Post-treatment fibrinogen/Fib10A levels could predict the need for massive transfusion (MT, ≥10 units packed red blood cells within 24 hours). Compared with 37.9% (11/29) of patients below a threshold of slightly over 200 mg/dL fibrinogen (Fib10A 14 mm), only 12.2% (5/41) of patients above it needed MT (OR 4.35 [1.1627–20], P=0.0194).

Finally, FibA10 values were shown to correspond well with FibA30 values and fibrinogen plasma concentrations, validating its use as an early marker for therapeutic decision-making.

Overall, these findings show that effective FC supplementation depends on baseline deficiency and early normalisation of fibrinogen levels, and they support the target of 150–200 mg/dL as recommended by most European Guidelines.5 Early correction of fibrinogen deficiency with FC could reduce the subsequent need for MT.

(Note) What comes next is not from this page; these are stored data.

(** A store [h2] that holds the objects that decoding [j] added to [h]
    gives [j] back. *)
Lemma alloc_read (j : json) :
  forall (h : heap) (v : val) (h' : heap),
    alloc j h = (v, h') ->
    forall h2 : heap,
      (forall l, (length h <= l < length h')%nat -> h2 !! l = h' !! l) ->
      exists fuel, read fuel h2 v = Some j.
Proof.
  revert j. fix IH 1. intros j h v h' Ha h2 Hag.
  destruct j as [| b | z | x | s | js | kvs]; simpl in Ha.
  1-5: injection Ha as <- <-; exists 1%nat; reflexivity.
  - assert (Hitems : forall js h vs h1,
               (fix items (js : list json) (h : heap) : list val * heap :=
                  match js with
                  | [] => ([], h)
                  | j :: r =>
                      let '(v, h1) := alloc j h in
                      let '(vs, h2) := items r h1 in (v :: vs, h2)
                  end) js h = (vs, h1) ->
               (exists ext, h1 = h ++ ext) /\
               forall h2,
                 (forall l, (length h <= l < length h1)%nat -> h2 !! l = h1 !! l) ->
                 exists fuel, read_all (read fuel h2) vs = Some js).
    { clear js h v h' Ha h2 Hag. intros js. induction js as [|j r IHr]; intros h vs h1 Hi.
      - injection Hi as <- <-. split; [exists []; rewrite app_nil_r; reflexivity|].
        intros h2 _. exists 0%nat. reflexivity.
      - destruct (alloc j h) as [v ha] eqn:Haj.
        destruct (alloc_extends j h) as [e1 He1]. rewrite Haj in He1. cbn [snd] in He1.
        match type of Hi with (let '(_, _) := ?t in _) = _ => destruct t as [vs' hb] eqn:Hr end.
        injection Hi as <- <-.
        destruct (IHr ha vs' hb Hr) as [[e2 He2] Hread].
        split; [exists (e1 ++ e2); rewrite He2, He1, app_assoc; reflexivity|].
        intros h2 Hag.
        assert (Hlen1 : length ha = (length h + length e1)%nat)
          by (rewrite He1, length_app; reflexivity).
        assert (Hlen2 : length hb = (length ha + length e2)%nat)
          by (rewrite He2, length_app; reflexivity).
        destruct (IH j h v ha Haj h2) as [f1 Hf1].
        { intros l Hl. rewrite Hag by lia. rewrite He2. apply lookup_app_l. lia. }
        destruct (Hread h2) as [f2 Hf2].
        { intros l Hl. apply Hag. lia. }
        exists (max f1 f2). cbn [read_all].
        rewrite (read_fuel h2 f1 (max f1 f2) v j ltac:(lia) Hf1).
        rewrite (read_all_ext (read f2 h2) (read (max f1 f2) h2) vs' r);
          [reflexivity | | exact Hf2].
        intros x j0. apply read_fuel. lia. }
    match type of Ha with (let '(_, _) := ?t in _) = _ => destruct t as [vs h1] eqn:Hi end.
    injection Ha as <- <-.
    destruct (Hitems js h vs h1 Hi) as [[ext Hext] Hread].
    assert (Hlen : length h1 = (length h + length ext)%nat)
      by (rewrite Hext, length_app; reflexivity).
    destruct (Hread h2) as [f Hf].
    { intros l Hl. rewrite Hag by (rewrite length_app; cbn [length]; lia).
      apply lookup_app_l. lia. }
    exists (S f). cbn [read].
    rewrite Hag by (rewrite length_app; cbn [length]; lia).
    rewrite lookup_snoc, Hf. reflexivity.
  - assert (Hitems : forall kvs h d h1,
               (fix items (kvs : list (pystr * json)) (h : heap)
                  : list (pystr * val) * heap :=
                  match kvs with
                  | [] => ([], h)
                  | (k, j) :: r =>
                      let '(v, h1) := alloc j h in
                      let '(d, h2) := items r h1 in ((k, v) :: d, h2)
                  end) kvs h = (d, h1) ->
               (exists ext, h1 = h ++ ext) /\
               forall h2,
                 (forall l, (length h <= l < length h1)%nat -> h2 !! l = h1 !! l) ->
                 exists fuel, read_items (read fuel h2) d = Some kvs).
    { clear kvs h v h' Ha h2 Hag. intros kvs.
      induction kvs as [|[k j] r IHr]; intros h d h1 Hi.
      - injection Hi as <- <-. split; [exists []; rewrite app_nil_r; reflexivity|].
        intros h2 _. exists 0%nat. reflexivity.
      - destruct (alloc j h) as [v ha] eqn:Haj.
        destruct (alloc_extends j h) as [e1 He1]. rewrite Haj in He1. cbn [snd] in He1.
        match type of Hi with (let '(_, _) := ?t in _) = _ => destruct t as [d' hb] eqn:Hr end.
        injection Hi as <- <-.
        destruct (IHr ha d' hb Hr) as [[e2 He2] Hread].
        split; [exists (e1 ++ e2); rewrite He2, He1, app_assoc; reflexivity|].
        intros h2 Hag.
        assert (Hlen1 : length ha = (length h + length e1)%nat)
          by (rewrite He1, length_app; reflexivity).
        assert (Hlen2 : length hb = (length ha + length e2)%nat)
          by (rewrite He2, length_app; reflexivity).
        destruct (IH j h v ha Haj h2) as [f1 Hf1].
        { intros l Hl. rewrite Hag by lia. rewrite He2. apply lookup_app_l. lia. }
        destruct (Hread h2) as [f2 Hf2].
        { intros l Hl. apply Hag. lia. }
        exists (max f1 f2). cbn [read_items].
        rewrite (read_fuel h2 f1 (max f1 f2) v j ltac:(lia) Hf1).
        rewrite (read_items_ext (read f2 h2) (read (max f1 f2) h2) d' r);
          [reflexivity | | exact Hf2].
        intros x j0. apply read_fuel. lia. }
    match type of Ha with (let '(_, _) := ?t in _) = _ => destruct t as [d h1] eqn:Hi end.
    injection Ha as <- <-.
    destruct (Hitems kvs h d h1 Hi) as [[ext Hext] Hread].
    assert (Hlen : length h1 = (length h + length ext)%nat)
      by (rewrite Hext, length_app; reflexivity).
    destruct (Hread h2) as [f Hf].
    { intros l Hl. rewrite Hag by (rewrite length_app; cbn [length]; lia).
      apply lookup_app_l. lia. }
    exists (S f). cbn [read].
    rewrite Hag by (rewrite length_app; cbn [length]; lia).
    rewrite lookup_snoc, Hf. reflexivity.
Qed.
(* ===== verification/_CoqProject ===== *)
-Q . S2P
Prelude.v
Paths.v
TaskStatus.v
Schema.v
FailureClass.v
ToolNames.v
JsonRepair.v
PlanDAG.v
Regex.v
Sanitizer.v
Staging.v
BatchEdit.v
Patch.v
Wal.v
Config.v
Output.v
Sieve.v
DecisionGate.v
CycleBreaker.v
Surgery.v
DecisionAnswer.v
OutputHandlers.v
Verify.v
CostSentinel.v
Registry.v
Planning.v
Admission.v
Cron.v
ReadCache.v
SliceSort.v
Forest.v
Search.v
Archive.v
Governance.v
Compress.v
Router.v
Schedules.v
Fence.v
PathLock.v
Effects.v
ToolCalls.v
RateLimit.v
Providers.v
Turns.v
Scheduler.v
StepExec.v
AgentLoop.v
BudgetGate.v
Experience.v
SkillChoice.v
Reflection.v
Submit.v
Network.v
Mounts.v
Fulfil.v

Individual dosing to increase efficacy of first-line FC

- The response to FC supplementation and the dosage required to normalise fibrinogen/FibA10 values were dependent on baseline fibrinogen levels

- As post-treatment fibrinogen concentrations also predict the need for MT, baseline-adapted individual dosing may increase the efficacy of first-line FC administration in limiting blood loss


  1. Hiippala ST, Myllyla GJ, Vahtera EM. Hemostatic factors and replacement of major blood loss with plasma-poor red cell concentrates. Anesth Analg. 1995;81:360–365.q
  2. Spahn DR, Bouillon B, Cerny V, Duranteau J, Filipescu D, Hunt BJ, et al. The European Guideline on management of major bleeding and coagulopathy following trauma: fifth edition. Crit Care. 2019;23:98.
  3. Innerhofer P, Fries D, Mittermayr M, Innerhofer N, von Langen D, Hell T, et al. Reversal of Trauma-Induced Coagulopathy Using First-Line Coagulation Factor Concentrates or Fresh Frozen Plasma (RETIC): a single-centre, parallel-group, open-label, randomised trial. Lancet Haematol. 2017;4(6):e258–e271.
  4. Tauber H, Innerhofer N, von Langen D, Ströhle M, Fries D, Mittermayr M, et al. Dynamics of platelet counts in major trauma: the impact of haemostatic resuscitation and effects of platelet transfusion - a sub-study of the randomized controlled RETIC trial. J Clin Med. 2020;9(8):2420.
  5. Cěrný V, Maegele M, Agostini V, Fries D, Leal-Noval SR, Nardai G, et al. Variations and obstacles in the use of coagulation factor concentrates for major trauma bleeding across Europe: outcomes from a European Expert Meeting. Eur J Trauma Emerg Surg. 2021;1–12.